=== YOUR INSTRUCTIONS ===
Please look for the string "LMark" below and report every line in which it occurs.

'''

(* ===== verification/OutboundTasks.v ===== *)
(** * The tasks of the outbound path (src/internal/channels/manager_outbound.go, manager.go)

    [QueueOutbound] takes one of the admission slots, looks whether the channel is still
    the one registered, and starts a goroutine that waits for its predecessor to the same
    chat, takes a send slot, delivers and cleans up.  [cancelOutbound] takes a snapshot of
    the tasks, cancels them one by one and waits for them; [StopChannel] marks the channel
    around it.  The state is what they share; a label is one critical section or channel
    operation of one of them, and any interleaving of labels is a run.  What a delivery
    itself does is in [Outbound]. *)

From S2P Require Import Prelude GoText GoLib PyFloat Regex GoFmt Core GoJson Bus Pairing Events Channels Outbound.
#[local] Open Scope string_scope.
#[local] Open Scope list_scope.
#[local] Open Scope nat_scope.

(** ** State *)

(** [(channel, chatID)]. *)
Abbreviation outboundKey := (string * string)%type.

(** Where the goroutine of a task is: at the wait for its predecessor, at the send slots,
    in [sendWithRetry], at the lock of the deferred clean-up, before it frees its
    admission slot, before it closes [done], and after. *)
Inductive tphase := TWait | TAcquire | TSending | TLeaving | TUnlinked | TFreed | TDone.
#[export] Instance tphase_eq_dec : EqDecision tphase.
Proof. solve_decision. Defined.

Record outboundTask := mkTask {
  t_key : outboundKey; t_prev : option nat; t_ch : Channel; t_msg : OutboundMessage; t_phase : tphase; t_cancelled : bool }.

(** Where a caller of [QueueOutbound] that has a slot is: before the two checks, before
    it registers its task, or about to give the slot back. *)
Inductive cphase := CAdmitted | CLive | CChecked | CDrop.
Record caller := mkCaller { c_ch : Channel; c_msg : OutboundMessage; c_phase : cphase }.

(** A call of [cancelOutbound]: the tasks still to cancel and those to wait for. *)
Record sweep := mkSweep { sw_todo : list nat; sw_wait : list nat }.

(** A task is its index; [o_next] is the next one.  [o_sent] is the order in which
    deliveries have started. *)
Record OState := mkO {
  o_tasks : gmap nat outboundTask; o_next : nat; o_live : gset nat; o_tails : gmap outboundKey nat;
  o_slots : nat; o_sends : nat; o_callers : gmap nat caller; o_sweeps : gmap nat sweep;
  o_stopping : gset string; o_registry : Registry; o_sent : list nat }.

(** The size of the two semaphores. *)
Record limits := mkLimits { pendingLimit : nat; sendLimit : nat }.

Definition init (reg : Registry) : OState := mkO ∅ 0 ∅ ∅ 0 0 ∅ ∅ ∅ reg [].

Definition with_phase (p : tphase) (t : outboundTask) : outboundTask :=
  mkTask (t_key t) (t_prev t) (t_ch t) (t_msg t) p (t_cancelled t).
Definition set_cancelled (t : outboundTask) : outboundTask :=
  mkTask (t_key t) (t_prev t) (t_ch t) (t_msg t) (t_phase t) true.
Definition with_caller (p : cphase) (c : caller) : caller := mkCaller (c_ch c) (c_msg c) p.

(** Field assignments. *)
Definition set_tasks (ts : gmap nat outboundTask) (s : OState) : OState :=
  mkO ts (o_next s) (o_live s) (o_tails s) (o_slots s) (o_sends s) (o_callers s) (o_sweeps s) (o_stopping s) (o_registry s) (o_sent s).
Definition set_slots (n : nat) (s : OState) : OState :=
  mkO (o_tasks s) (o_next s) (o_live s) (o_tails s) n (o_sends s) (o_callers s) (o_sweeps s) (o_stopping s) (o_registry s) (o_sent s).
Definition set_sends (n : nat) (s : OState) : OState :=
  mkO (o_tasks s) (o_next s) (o_live s) (o_tails s) (o_slots s) n (o_callers s) (o_sweeps s) (o_stopping s) (o_registry s) (o_sent s).
Definition set_callers (cs : gmap nat caller) (s : OState) : OState :=
  mkO (o_tasks s) (o_next s) (o_live s) (o_tails s) (o_slots s) (o_sends s) cs (o_sweeps s) (o_stopping s) (o_registry s) (o_sent s).
Definition set_sweeps (ws : gmap nat sweep) (s : OState) : OState :=
  mkO (o_tasks s) (o_next s) (o_live s) (o_tails s) (o_slots s) (o_sends s) (o_callers s) ws (o_stopping s) (o_registry s) (o_sent s).
Definition set_manager (st : gset string) (reg : Registry) (s : OState) : OState :=
  mkO (o_tasks s) (o_next s) (o_live s) (o_tails s) (o_slots s) (o_sends s) (o_callers s) (o_sweeps s) st reg (o_sent s).
Definition set_links (live : gset nat) (tails : gmap outboundKey nat) (s : OState) : OState :=
  mkO (o_tasks s) (o_next s) live tails (o_slots s) (o_sends s) (o_callers s) (o_sweeps s) (o_stopping s) (o_registry s) (o_sent s).
Definition log_sent (id : nat) (s : OState) : OState :=
  mkO (o_tasks s) (o_next s) (o_live s) (o_tails s) (o_slots s) (o_sends s) (o_callers s) (o_sweeps s) (o_stopping s) (o_registry s) (o_sent s ++ [id]).

(** ** The manager's registry *)

Definition isStopping (s : OState) (channel : string) : bool := bool_decide (channel ∈ o_stopping s).

(** Identity; a value whose type has no equality is never the same. *)
Definition sameChannel (a b : Channel) : bool := (ch_id a =? ch_id b) && ch_comparable a.

Definition isCurrentChannel (s : OState) (channel : string) (ch : Channel) : bool :=
  match o_registry s !! channel with Some current => sameChannel current ch | None => false end.

(** ** Steps of a caller *)

(** Waiting for a slot: [None] while there is none. *)
Definition admitCaller (L : limits) (c : nat) (ch : Channel) (msg : OutboundMessage) (s : OState) : option OState :=
  match o_callers s !! c with
  | Some _ => None
  | None => if o_slots s <? pendingLimit L then Some (set_slots (S (o_slots s)) (set_callers (<[c := mkCaller ch msg CAdmitted]> (o_callers s)) s)) else None
  end.

Definition checkStopping (c : nat) (s : OState) : option OState :=
  match o_callers s !! c with
  | Some (mkCaller ch msg CAdmitted as x) =>
      Some (set_callers (<[c := with_caller (if isStopping s (out_Channel msg) then CDrop else CLive) x]> (o_callers s)) s)
  | _ => None
  end.

Definition checkCurrent (c : nat) (s : OState) : option OState :=
  match o_callers s !! c with
  | Some (mkCaller ch msg CLive as x) =>
      Some (set_callers (<[c := with_caller (if isCurrentChannel s (out_Channel msg) ch then CChecked else CDrop) x]> (o_callers s)) s)
  | _ => None
  end.

Definition dropCaller (c : nat) (s : OState) : option OState :=
  match o_callers s !! c with
  | Some (mkCaller _ _ CDrop) => Some (set_slots (o_slots s - 1) (set_callers (delete c (o_callers s)) s))
  | _ => None
  end.

(** The critical section that registers the task, and the [go] statement. *)
Definition register (c : nat) (s : OState) : option OState :=
  match o_callers s !! c with
  | Some (mkCaller ch msg CChecked) =>
      let key := (out_Channel msg, out_ChatID msg) in
      let task := mkTask key (o_tails s !! key) ch msg TWait false in
      Some (mkO (<[o_next s := task]> (o_tasks s)) (S (o_next s)) ({[o_next s]} ∪ o_live s) (<[key := o_next s]> (o_tails s))
              (o_slots s) (o_sends s) (delete c (o_callers s)) (o_sweeps s) (o_stopping s) (o_registry s) (o_sent s))
  | _ => None
  end.

(** ** Steps of the goroutine of a task *)

Definition phaseOf (s : OState) (id : nat) : option tphase := t_phase <$> o_tasks s !! id.

Definition goTo (id : nat) (t : outboundTask) (p : tphase) (s : OState) : OState := set_tasks (<[id := with_phase p t]> (o_tasks s)) s.

(** [previous] is nil or done. *)
Definition predecessorDone (s : OState) (t : outboundTask) : bool :=
  match t_prev t with None => true | Some p => bool_decide (phaseOf s p = Some TDone) end.

Inductive taskLabel := KWaited | KWaitCancelled | KTakeSend | KAcquireCancelled | KSendReturns | KUnlink | KFreeSlot | KClose.

Definition taskStep (L : limits) (id : nat) (k : taskLabel) (s : OState) : option OState :=
  match o_tasks s !! id with
  | None => None
  | Some t =>
      match t_phase t, k with
      | TWait, KWaited => if predecessorDone s t then Some (goTo id t TAcquire s) else None
      | TWait, KWaitCancelled => if bool_decide (is_Some (t_prev t)) && t_cancelled t then Some (goTo id t TLeaving s) else None
      | TAcquire, KTakeSend => if o_sends s <? sendLimit L then Some (log_sent id (set_sends (S (o_sends s)) (goTo id t TSending s))) else None
      | TAcquire, KAcquireCancelled => if t_cancelled t then Some (goTo id t TLeaving s) else None
      | TSending, KSendReturns => Some (set_sends (o_sends s - 1) (goTo id t TLeaving s))
      | TLeaving, KUnlink =>
          let tails := if bool_decide (o_tails s !! t_key t = Some id) then delete (t_key t) (o_tails s) else o_tails s in
          Some (set_links (o_live s ∖ {[id]}) tails (goTo id t TUnlinked s))
      | TUnlinked, KFreeSlot => Some (set_slots (o_slots s - 1) (goTo id t TFreed s))
      | TFreed, KClose => Some (goTo id t TDone s)
      | _, _ => None
      end
  end.

(** ** Steps of [cancelOutbound] and of the manager *)

Definition matchesChannel (s : OState) (channel : string) (id : nat) : bool :=
  String.eqb channel "" || match o_tasks s !! id with Some t => String.eqb (fst (t_key t)) channel | None => false end.

Definition sweepBegin (w : nat) (channel : string) (s : OState) : option OState :=
  match o_sweeps s !! w with
  | Some _ => None
  | None => let tasks := List.filter (matchesChannel s channel) (elements (o_live s)) in
            Some (set_sweeps (<[w := mkSweep tasks tasks]> (o_sweeps s)) s)
  end.

Definition sweepCancel (w : nat) (s : OState) : option OState :=
  match o_sweeps s !! w with
  | Some (mkSweep (id :: todo) wait_) =>
      Some (set_sweeps (<[w := mkSweep todo wait_]> (o_sweeps s)) (set_tasks (alter set_cancelled id (o_tasks s)) s))
  | _ => None
  end.

Definition sweepEnd (w : nat) (s : OState) : option OState :=
  match o_sweeps s !! w with
  | Some (mkSweep [] wait_) =>
      if forallb (λ id, bool_decide (phaseOf s id = Some TDone)) wait_ then Some (set_sweeps (delete w (o_sweeps s)) s) else None
  | _ => None
  end.

Inductive label :=
  | LAdmit (c : nat) (ch : Channel) (msg : OutboundMessage) | LCheckStopping (c : nat) | LCheckCurrent (c : nat) | LDrop (c : nat) | LRegister (c : nat)
  | LTask (id : nat) (k : taskLabel)
  | LSweep (w : nat) (channel : string) | LCancel (w : nat) | LSwept (w : nat)
  | LMark (channel : string) | LUnmark (channel : string) | LSetChannel (name : string) (ch : Channel) | LRemoveChannel (name : string).

Definition exec (L : limits) (l : label) (s : OState) : option OState :=
  match l with
  | LAdmit c ch msg => admitCaller L c ch msg s
  | LCheckStopping c => checkStopping c s
  | LCheckCurrent c => checkCurrent c s
  | LDrop c => dropCaller c s
  | LRegister c => register c s
  | LTask id k => taskStep L id k s
  | LSweep w channel => sweepBegin w channel s
  | LCancel w => sweepCancel w s
  | LSwept w => sweepEnd w s
  | LMark channel => Some (set_manager ({[channel]} ∪ o_stopping s) (o_registry s) s)
  | LUnmark channel => Some (set_manager (o_stopping s ∖ {[channel]}) (o_registry s) s)
  | LSetChannel name ch => Some (set_manager (o_stopping s) (<[name := ch]> (o_registry s)) s)
  | LRemoveChannel name => Some (set_manager (o_stopping s) (delete name (o_registry s)) s)
  end.

Definition step (L : limits) (s : OState) (l : label) (s' : OState) : Prop := exec L l s = Some s'.
Definition initial (s : OState) : Prop := ∃ reg, s = init reg.
Abbreviation reach L := (reachable (step L) initial).

Fixpoint execs (L : limits) (ls : list label) (s : OState) : option OState :=
  match ls with [] => Some s | l :: ls => exec L l s ≫= execs L ls end.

'''

=== ANSWER TO THIS EXERCISE ===
  | LMark (channel : string) | LUnmark (channel : string) | LSetChannel (name : string) (ch : Channel) | LRemoveChannel (name : string).
  | LMark channel => Some (set_manager ({[channel]} ∪ o_stopping s) (o_registry s) s)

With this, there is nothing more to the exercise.